__Exercise details__
Reproduce the entries shown below only from the line with "events = [conversation_created" down to the line with "destruct (chats _ !! id) as [s|] eqn:Hs.", keeping both end lines and copying each one exactly.

[Saved data entries]
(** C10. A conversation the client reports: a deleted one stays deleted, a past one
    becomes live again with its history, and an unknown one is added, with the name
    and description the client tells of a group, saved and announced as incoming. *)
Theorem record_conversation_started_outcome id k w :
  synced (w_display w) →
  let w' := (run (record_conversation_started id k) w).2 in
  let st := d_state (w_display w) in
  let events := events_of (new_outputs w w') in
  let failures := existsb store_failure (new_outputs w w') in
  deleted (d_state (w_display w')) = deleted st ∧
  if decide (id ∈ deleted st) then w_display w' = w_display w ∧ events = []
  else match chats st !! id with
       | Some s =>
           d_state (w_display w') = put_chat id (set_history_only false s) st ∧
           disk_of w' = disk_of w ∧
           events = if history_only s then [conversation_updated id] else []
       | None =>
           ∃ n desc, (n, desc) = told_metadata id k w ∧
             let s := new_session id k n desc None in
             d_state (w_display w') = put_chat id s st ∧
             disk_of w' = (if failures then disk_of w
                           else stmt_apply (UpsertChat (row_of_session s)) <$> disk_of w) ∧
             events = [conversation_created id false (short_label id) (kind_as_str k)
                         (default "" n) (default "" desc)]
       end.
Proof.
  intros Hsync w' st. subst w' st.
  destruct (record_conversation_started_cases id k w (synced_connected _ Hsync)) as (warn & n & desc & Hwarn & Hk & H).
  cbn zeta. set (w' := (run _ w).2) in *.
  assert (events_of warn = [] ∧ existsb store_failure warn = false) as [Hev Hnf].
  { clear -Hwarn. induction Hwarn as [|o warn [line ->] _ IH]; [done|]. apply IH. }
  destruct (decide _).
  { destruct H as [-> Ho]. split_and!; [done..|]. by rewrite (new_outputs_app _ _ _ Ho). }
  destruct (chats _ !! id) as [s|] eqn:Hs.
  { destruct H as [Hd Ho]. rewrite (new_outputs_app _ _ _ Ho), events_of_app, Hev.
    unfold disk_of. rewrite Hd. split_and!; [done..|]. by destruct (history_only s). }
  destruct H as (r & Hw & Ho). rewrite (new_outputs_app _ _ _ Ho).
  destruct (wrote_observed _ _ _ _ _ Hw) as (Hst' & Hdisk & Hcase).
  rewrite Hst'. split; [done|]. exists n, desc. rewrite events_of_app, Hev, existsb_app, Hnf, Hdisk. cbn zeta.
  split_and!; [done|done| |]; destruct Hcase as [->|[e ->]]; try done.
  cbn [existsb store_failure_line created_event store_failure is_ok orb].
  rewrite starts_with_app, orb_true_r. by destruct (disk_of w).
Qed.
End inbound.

__Response area__
             events = [conversation_created id false (short_label id) (kind_as_str k)
                         (default "" n) (default "" desc)]
       end.
Proof.
  intros Hsync w' st. subst w' st.
  destruct (record_conversation_started_cases id k w (synced_connected _ Hsync)) as (warn & n & desc & Hwarn & Hk & H).
  cbn zeta. set (w' := (run _ w).2) in *.
  assert (events_of warn = [] ∧ existsb store_failure warn = false) as [Hev Hnf].
  { clear -Hwarn. induction Hwarn as [|o warn [line ->] _ IH]; [done|]. apply IH. }
  destruct (decide _).
  { destruct H as [-> Ho]. split_and!; [done..|]. by rewrite (new_outputs_app _ _ _ Ho). }
  destruct (chats _ !! id) as [s|] eqn:Hs.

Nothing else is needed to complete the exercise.